Btw I was always intrigued by Nelson Numbers… there is a great story behind that. The great Admiral Nelson, who defeated Napoelan had one eye, one hand and one leg. It is said that was a unique luch which played in his victory against Napolean.   Then numbers such as 1111 is called an Angel Number.   3 weeks ago, my good friend , who is the Chief Product Officer of a very promising ( and valued ) AI startup had put out a note in his linkedin wall. Which said their booth number is 1112 in an international exhibition at Barcelona… And I pinged him that he missed the angel number by one for your booth.. Though he is one of those accomplished IIT-IIMer, he comes with a superb sense of humour. He is the one who forwarded that  Paris Museum theft blog. And he replied, “May be a cherub  can visit  and bless us with a few contracts “.    4 years back, I was attending the kick of meeting of Tata & Sons  Breakthru Coaching initiative. And the Zoom attendance list said 111.  And I put that out as a message to the group  .. There were quite a lot of a Smilies around it. But the  person who had taken me in as a Coach was aghast at that !

Mathematicians say a numbers are mental constructs, symbols we use to organize experience. In this view, “8888” or “1111” has no inherent power—it’s our imagination that gives it meaning, whether as Nelson numbers or angel numbers.  But then others see mathematics as a universal language, woven into the fabric of the cosmos. The ratio of a circle’s circumference to its diameter, π, exists whether or not humans imagine it. The same goes with the ratios of  our human body. It seems to be designed by someone who has one a Fields medal in the heaven.

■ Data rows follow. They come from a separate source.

(** [base64.urlsafe_b64encode]: three bytes give four characters; a last
    group of one or two bytes is padded with [=]. *)
Fixpoint urlsafe_b64encode (data : bytes) : bytes :=
  match data with
  | [] => []
  | [a] =>
      let a := Byte.to_N a in
      [b64_digit (a / 4); b64_digit ((a mod 4) * 16); pad; pad]
  | [a; b] =>
      let a := Byte.to_N a in
      let b := Byte.to_N b in
      [b64_digit (a / 4); b64_digit ((a mod 4) * 16 + b / 16);
       b64_digit ((b mod 16) * 4); pad]
  | a :: b :: c :: rest =>
      let a := Byte.to_N a in
      let b := Byte.to_N b in
      let c := Byte.to_N c in
      b64_digit (a / 4) :: b64_digit ((a mod 4) * 16 + b / 16)
        :: b64_digit ((b mod 16) * 4 + c / 64) :: b64_digit (c mod 64)
        :: urlsafe_b64encode rest
  end%N.

(** [b.rstrip(b'=')] *)
Fixpoint rstrip_pad (b : bytes) : bytes :=
  match b with
  | [] => []
  | x :: r =>
      match rstrip_pad r with
      | [] => if Byte.eqb x pad then [] else [x]
      | r' => x :: r'
      end
  end.

Definition base64url_encode (data : str_or_bytes) : pystr :=
  let data :=
    match data with
    | Str s => str_encode s
    | Bytes b => b
    end in
  bytes_decode (rstrip_pad (urlsafe_b64encode data)).

(* ------------------------------------------------------------------ *)
(** ** JSON values and [json.dumps] *)

(** The values [json.loads] returns and [json.dumps] accepts.  A dictionary
    keeps its insertion order, as a Python [dict] does. *)
Inductive json :=
| JNull
| JBool (b : bool)
| JNum (z : Z)
| JStr (s : pystr)
| JList (l : list json)
| JDict (d : list (pystr * json)).

Definition dict := list (pystr * json).

(** [key in d] and [d.get(key)] *)
Fixpoint dict_get (k : pystr) (d : dict) : option json :=
  match d with
  | [] => None
  | (k', v) :: d' => if String.eqb k k' then Some v else dict_get k d'
  end.

Definition dict_mem (k : pystr) (d : dict) : bool :=
  match dict_get k d with Some _ => true | None => false end.

(** [d.pop(key, None)]: the dictionary without [key]. *)
Fixpoint dict_pop (k : pystr) (d : dict) : dict :=
  match d with
  | [] => []
  | (k', v) :: d' =>
      if String.eqb k k' then dict_pop k d' else (k', v) :: dict_pop k d'
  end.

(** [d[key] = v]: in place when the key is there, at the end otherwise. *)
Fixpoint dict_set (k : pystr) (v : json) (d : dict) : dict :=
  match d with
  | [] => [(k, v)]
  | (k', v') :: d' =>
      if String.eqb k k' then (k, v) :: d' else (k', v') :: dict_set k v d'
  end.

Definition quote : pystr := String (ascii_of_nat 34) EmptyString.

Definition hex_digit (n : N) : ascii :=
  match String.get (N.to_nat n) "0123456789abcdef" with
  | Some c => c
  | None => "0"%char
  end.

(** One character of a string under [ensure_ascii=True]: the short escapes,
    [\u00xx] for everything else outside [' '..'~']. *)
Definition escape_char (c : ascii) : pystr :=
  let n := N_of_ascii c in
  if (n =? 34)%N then "\" +++ quote
  else if (n =? 92)%N then "\\"
  else if (n =? 10)%N then "\n"
  else if (n =? 13)%N then "\r"
  else if (n =? 9)%N then "\t"
  else if (n =? 8)%N then "\b"
  else if (n =? 12)%N then "\f"
  else if ((32 <=? n) && (n <=? 126))%N then String c EmptyString
  else "\u00" +++ String (hex_digit (n / 16)) (String (hex_digit (n mod 16)) EmptyString).

Fixpoint escape_str (s : pystr) : pystr :=
  match s with
  | EmptyString => EmptyString
  | String c s' => escape_char c +++ escape_str s'
  end.

Definition dumps_str (s : pystr) : pystr := quote +++ escape_str s +++ quote.

Definition dumps_int (z : Z) : pystr := NilZero.string_of_int (Z.to_int z).

(** [sorted(d.items())] on the rendered items: a stable insertion sort on
    the keys, compared code point by code point. *)
Fixpoint insert_item (kv : pystr * pystr) (l : list (pystr * pystr)) :=
  match l with
  | [] => [kv]
  | kv' :: l' =>
      if String.leb (fst kv) (fst kv') then kv :: l
      else kv' :: insert_item kv l'
  end.

Definition sort_items (l : list (pystr * pystr)) : list (pystr * pystr) :=
  fold_right insert_item [] l.

(** [json.dumps(obj, sort_keys=..., separators=(item_sep, key_sep))] *)
Fixpoint dumps (sort_keys : bool) (item_sep key_sep : pystr) (j : json) : pystr :=
  match j with
  | JNull => "null"
  | JBool true => "true"
  | JBool false => "false"
  | JNum z => dumps_int z
  | JStr s => dumps_str s
  | JList l =>
      "[" +++ str_join item_sep (map (dumps sort_keys item_sep key_sep) l) +++ "]"
  | JDict d =>
      let items :=
        map (fun kv => (fst kv, dumps sort_keys item_sep key_sep (snd kv))) d in
      let items := if sort_keys then sort_items items else items in
      "{" +++ str_join item_sep
                (map (fun kv => dumps_str (fst kv) +++ key_sep +++ snd kv) items)
          +++ "}"
  end.

(** [json.dumps(obj)]: the default separators are [', '] and [': ']. *)
Definition json_dumps (j : json) : pystr := dumps false ", " ": " j.

(** [json.dumps(obj, sort_keys=True, separators=(',', ':'))] *)
Definition json_dumps_canonical (j : json) : pystr := dumps true "," ":" j.

(** The most compact encoding, without insignificant white space, in the
    order of the dictionary: [separators=(',', ':')]. *)
Definition json_dumps_compact (j : json) : pystr := dumps false "," ":" j.


(* ------------------------------------------------------------------ *)
(** ** Exceptions and results *)

(** The text of the [Exception(...)] the source raises, by raise site. *)
Inductive message :=
| MsgHttp (code : Z) (body : pystr)       (* f"HTTP {e.code}: {body}" *)
| MsgAcme (code : Z) (body : pystr)       (* f"ACME error {e.code}: {body}" *)
| MsgNoDns01                              (* "No DNS-01 challenge found" *)
| MsgChallengeFailed (auth : json)        (* f"Challenge failed: {auth}" *)
| MsgChallengeTimeout                     (* "Challenge validation timeout" *)
| MsgOrderFailed (order : json)           (* f"Order failed: {order}" *)
| MsgOrderTimeout                         (* "Order finalization timeout" *)
| MsgUnsupportedKey.                      (* "Unsupported key type" *)

Inductive exn :=
| Exception (m : message)
| KeyError (k : pystr)
| IndexError
| TypeError
| AttributeError
| OverflowError
| ValueError
| JSONDecodeError
| URLError
| ResourceNotFoundException
| ClientError.

(** The result of a Python expression: a value or a raised exception. *)
Inductive result (A : Type) :=
| Ok (a : A)
| Raised (e : exn).
Arguments Ok {A} a.
Arguments Raised {A} e.

Definition rbind {A B} (r : result A) (f : A -> result B) : result B :=
  match r with
  | Ok a => f a
  | Raised e => Raised e
  end.

Notation "x <-- r ;; k" := (rbind r (fun x => k))
  (at level 61, r at next level, right associativity).

(** [d[key]] on a value: [KeyError] on a dictionary without the key,
    [TypeError] on a value that is no dictionary. *)
Definition getitem (j : json) (k : pystr) : result json :=
  match j with
  | JDict d =>
      match dict_get k d with
      | Some v => Ok v
      | None => Raised (KeyError k)
      end
  | _ => Raised TypeError
  end.

(** [l[0]] *)
Definition getitem0 (j : json) : result json :=
  match j with
  | JList (v :: _) => Ok v
  | JList [] => Raised IndexError
  | JStr (String c _) => Ok (JStr (String c EmptyString))
  | JStr EmptyString => Raised IndexError
  | JDict d =>
      (* the key [0] is never a key of a dictionary read from JSON *)
      Raised (KeyError "0")
  | _ => Raised TypeError
  end.

(** [v == 'text'] for a value read from JSON. *)
Definition is_str (v : json) (s : pystr) : bool :=
  match v with
  | JStr s' => String.eqb s' s
  | _ => false
  end.

(* ------------------------------------------------------------------ *)
(** ** Keys and integers as bytes *)

(** A private key of the [cryptography] library, as far as the source looks
    at it: its type and its public numbers. *)
Inductive private_key :=
| ECKey (x y : Z)      (* ec.EllipticCurvePrivateKey, public point (x, y) *)
| RSAKey (n e : Z).    (* rsa.RSAPrivateKey, public numbers (n, e) *)

Definition byte_of_Z (z : Z) : byte := byte_of_ascii (ascii_of_N (Z.to_N z)).

(** The [len] low-order base-256 digits of [z], most significant first. *)
Fixpoint be_bytes (len : nat) (z : Z) : bytes :=
  match len with
  | O => []
  | S n => be_bytes n (z / 256) ++ [byte_of_Z (z mod 256)]
  end.

(** [z.to_bytes(len, 'big')]: [OverflowError] on a negative integer and on
    one that does not fit. *)
Definition to_bytes (len : nat) (z : Z) : result bytes :=
  if ((0 <=? z) && (z <? 256 ^ Z.of_nat len))%Z then Ok (be_bytes len z)
  else Raised OverflowError.

(** The coordinates of a point of P-256 are below the field prime, hence
    below [2^256]. *)
Definition is_p256_key (k : private_key) : Prop :=
  match k with
  | ECKey x y => (0 <= x < 2 ^ 256 /\ 0 <= y < 2 ^ 256)%Z
  | RSAKey _ _ => False
  end.

(* ------------------------------------------------------------------ *)
(** ** [jwk_thumbprint] (source lines 368-389) *)

Section Thumbprint.

(** [hashlib.sha256(data).digest()] *)
Variable sha256 : bytes -> bytes.

(** The dictionary [jwk] of the source (lines 379-384 and 411-416). *)
Definition jwk_of (x y : bytes) : dict :=
  [("crv", JStr "P-256");
   ("kty", JStr "EC");
   ("x", JStr (base64url_encode (Bytes x)));
   ("y", JStr (base64url_encode (Bytes y)))].

Definition jwk_thumbprint (key : private_key) : result pystr :=
  match key with
  | ECKey nx ny =>
      x <-- to_bytes 32 nx ;;
      y <-- to_bytes 32 ny ;;
      let jwk := jwk_of x y in
      let jwk_json := json_dumps_canonical (JDict jwk) in
      Ok (base64url_encode (Bytes (sha256 (str_encode jwk_json))))
  | RSAKey _ _ => Raised (Exception MsgUnsupportedKey)
  end.

End Thumbprint.


(* ------------------------------------------------------------------ *)
(** ** The outside world *)

(** Response headers, in the order received. *)
Definition headers := list (pystr * pystr).

(** What [urllib.request.urlopen] does with a request. *)
Inductive http_result :=
| Http2xx (body : pystr) (hdrs : headers)              (* a response *)
| HttpError (code : Z) (body : pystr) (hdrs : headers) (* urllib.error.HTTPError *)
| HttpFail (e : exn).                                  (* any other exception *)

(** What [secrets.get_secret_value] does. *)
Inductive secret_result :=
| SecretString (s : pystr)
| SecretNotFound                (* secrets.exceptions.ResourceNotFoundException *)
| SecretFail (e : exn).

(** The services the program talks to, and the choices it does not make
    itself (fresh keys, signatures).  The ACME server answers the [n]-th
    signed request of a run; Route 53 answers the [n]-th status query. *)
Record World := {
  environ : list (pystr * pystr);
  cryptography_importable : bool;
  get_secret_value : pystr -> secret_result;
  put_secret_value : pystr -> pystr -> option exn;
  ec_generate_private_key : private_key;
  rsa_generate_private_key : private_key;
  ecdsa_sign : nat -> private_key -> bytes -> Z * Z;
  urlopen : pystr -> pystr -> http_result;
  acme_post : nat -> pystr -> bytes -> http_result;
  change_resource_record_sets :
    pystr -> pystr -> pystr -> pystr -> result json;
  get_change : nat -> json -> result json
}.

(** The calls that reach the outside world. *)
Inductive call :=
| GetSecretValue (secret_id : pystr)
| PutSecretValue (secret_id value : pystr)
| UrlOpen (method url : pystr)
| AcmePost (url : pystr) (nonce : option pystr) (payload : option json)
           (data : bytes) (reply : http_result)
| ChangeRecordSets (action zone name value : pystr)
| GetChange (id : json)
| Sleep (seconds : Z).

(** A call with the line of [generate_certificate] (or of the function at
    hand) whose statement made it. *)
Definition event := (nat * call)%type.

(* ------------------------------------------------------------------ *)
(** ** The monad of the effectful code *)

Record counters := { posts : nat; polls : nat }.

Definition start : counters := {| posts := 0; polls := 0 |}.

(** How a run ends: with a value, with an exception, or not within the
    fuel given to its unbounded loop. *)
Inductive outcome (A : Type) :=
| Returns (a : A)
| Raises (e : exn)
| OutOfFuel.
Arguments Returns {A} a.
Arguments Raises {A} e.
Arguments OutOfFuel {A}.

Definition M (A : Type) := counters -> outcome A * counters * list event.

Definition ret {A} (a : A) : M A := fun s => (Returns a, s, []).

Definition raise {A} (e : exn) : M A := fun s => (Raises e, s, []).

Definition out_of_fuel {A} : M A := fun s => (OutOfFuel, s, []).

Definition bind {A B} (m : M A) (f : A -> M B) : M B :=
  fun s =>
    match m s with
    | (Returns a, s1, t1) =>
        match f a s1 with
        | (o, s2, t2) => (o, s2, t1 ++ t2)
        end
    | (Raises e, s1, t1) => (Raises e, s1, t1)
    | (OutOfFuel, s1, t1) => (OutOfFuel, s1, t1)
    end.

Definition lift {A} (r : result A) : M A :=
  match r with
  | Ok a => ret a
  | Raised e => raise e
  end.

(** [try: m  except ...: h e] for a handler that takes every exception. *)
Definition try_except {A} (m : M A) (h : exn -> M A) : M A :=
  fun s =>
    match m s with
    | (Raises e, s1, t1) =>
        match h e s1 with
        | (o, s2, t2) => (o, s2, t1 ++ t2)
        end
    | r => r
    end.

(** One call: it is recorded, with no line yet. *)
Definition emit (c : call) : M unit := fun s => (Returns tt, s, [(0, c)]).

(** The events of [m] are those of the statement at line [l]. *)
Definition at_line {A} (l : nat) (m : M A) : M A :=
  fun s =>
    match m s with
    | (o, s1, t) => (o, s1, map (fun e => (l, snd e)) t)
    end.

And then, the most important part: I didn’t let his “no” be the end of the story. Though it was pale imitation of Pirsig. ( It is reported that more than 121 publishers said no to his “Zen and the Art of Motor Cycle maintenance ).  I went the self‑publishing route. I put my work out into the world. I had a list of 20 who might be courageous and kind towards me to spend a few hundred rupees. And  that number crossed the 99 mark , silently . May be the next one “When Air turns into breath : Zendo chronicles”, will cross those landmarks with some noise.

And a few months back, I was sharing my blogs for getting published in good journals and mags. Cyrus Mistry told me , they pay well.  $1 per word.  A few ignored it. A few were kind enough to write back and one of them wrote, though the idea and writing is good, I got to work on my grammar.  So when I went back to Blr, I did look for my old Wren and Martin. I had my primary schooling in a local Govt school and then a vernacular aided high school . When I joined my +2 ( then PDC in Kerala), with a vengeance I worked on transforming my Manglish into English. Still I guess, I think in Malayalam and then speak and write in English.  .  If I could not cross the English channel between  Manglish and English in those 40 years, then I may never be on the other side, at least on the language side. But then one never knows.

Btw yesterday’s koan for the dokusan was  Tosu and “Every voice is the Buddha’s voice”.

It goes like this. “ A monk said to Tosu, It is said “every voice is the Buddha’s voice. IS that true?”  Tosu said, “Yes, it is true.”. The monk said , “Master, don’t let me hear you breaking wind.”. Tosu gave him a blow with his stick.

Guess , each one of get our chance to cross those meaningless milestones by let others listening to us breaking wind !

And yes, we all get our chance to "break wind"—to be unapologetically, messily, authentically ourselves. And sometimes, that sound, to the right listener, is the sound of enlightenment.